TASK BRIEF
Only the stretch of the listing below that runs from the line with "RateLimited _ => 429" through the line with "m | PayloadTooLarge m" is to be printed, exactly and with both ends.
┌─ RAW DATA
(* ===== verification/Errors.v ===== *)
(** * API errors (src/error.rs)

    The error type every handler returns, with the status and the stable code
    of its envelope. *)
From S2P Require Import Prelude Text Json.

Inductive ApiError : Type :=
| BadRequest (message : string)
| Unauthorized (message : string)
| Forbidden (message : string)
| NotFound (message : string)
| Conflict (message : string)
| IdempotencyConflict (message : string)
| NotSupported (message : string)
| RateLimited (message : string)
| PayloadTooLarge (message : string)
| ProviderError (message : string)
| Internal (message : string).
#[export] Instance api_error_eq_dec : EqDecision ApiError.
Proof. solve_decision. Defined.

Abbreviation ApiResult A := (result A ApiError).

(** [StatusCode] by its number. *)
Definition status_code (e : ApiError) : Z :=
  match e with
  | BadRequest _ => 400
  | Unauthorized _ => 401
  | Forbidden _ => 403
  | NotFound _ => 404
  | Conflict _ | IdempotencyConflict _ => 409
  | NotSupported _ => 501
  | RateLimited _ => 429
  | PayloadTooLarge _ => 413
  | ProviderError _ => 502
  | Internal _ => 500
  end.

Definition code (e : ApiError) : string :=
  match e with
  | BadRequest _ => "bad_request"
  | Unauthorized _ => "unauthorized"
  | Forbidden _ => "forbidden"
  | NotFound _ => "not_found"
  | Conflict _ => "conflict"
  | IdempotencyConflict _ => "idempotency_conflict"
  | NotSupported _ => "not_supported"
  | RateLimited _ => "rate_limited"
  | PayloadTooLarge _ => "payload_too_large"
  | ProviderError _ => "provider_error"
  | Internal _ => "internal_error"
  end.

(** [to_string()]: every variant displays its message. *)
Definition error_message (e : ApiError) : string :=
  match e with
  | BadRequest m | Unauthorized m | Forbidden m | NotFound m | Conflict m
  | IdempotencyConflict m | NotSupported m | RateLimited m | PayloadTooLarge m
  | ProviderError m | Internal m => m
  end.

(** The response: status and JSON envelope. *)
Definition into_response (request_id : string) (e : ApiError) : Z * Value :=
  (status_code e,
   json! { "error" ~> json! {
     "code" ~> code e,
     "message" ~> error_message e,
     "details" ~> json! {},
     "request_id" ~> request_id } }).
└─
RESULT FOR THIS EXERCISE
  | RateLimited _ => 429
  | PayloadTooLarge _ => 413
  | ProviderError _ => 502
  | Internal _ => 500
  end.

Definition code (e : ApiError) : string :=
  match e with
  | BadRequest _ => "bad_request"
  | Unauthorized _ => "unauthorized"
  | Forbidden _ => "forbidden"
  | NotFound _ => "not_found"
  | Conflict _ => "conflict"
  | IdempotencyConflict _ => "idempotency_conflict"
  | NotSupported _ => "not_supported"
  | RateLimited _ => "rate_limited"
  | PayloadTooLarge _ => "payload_too_large"
  | ProviderError _ => "provider_error"
  | Internal _ => "internal_error"
  end.

(** [to_string()]: every variant displays its message. *)
Definition error_message (e : ApiError) : string :=
  match e with
  | BadRequest m | Unauthorized m | Forbidden m | NotFound m | Conflict m
  | IdempotencyConflict m | NotSupported m | RateLimited m | PayloadTooLarge m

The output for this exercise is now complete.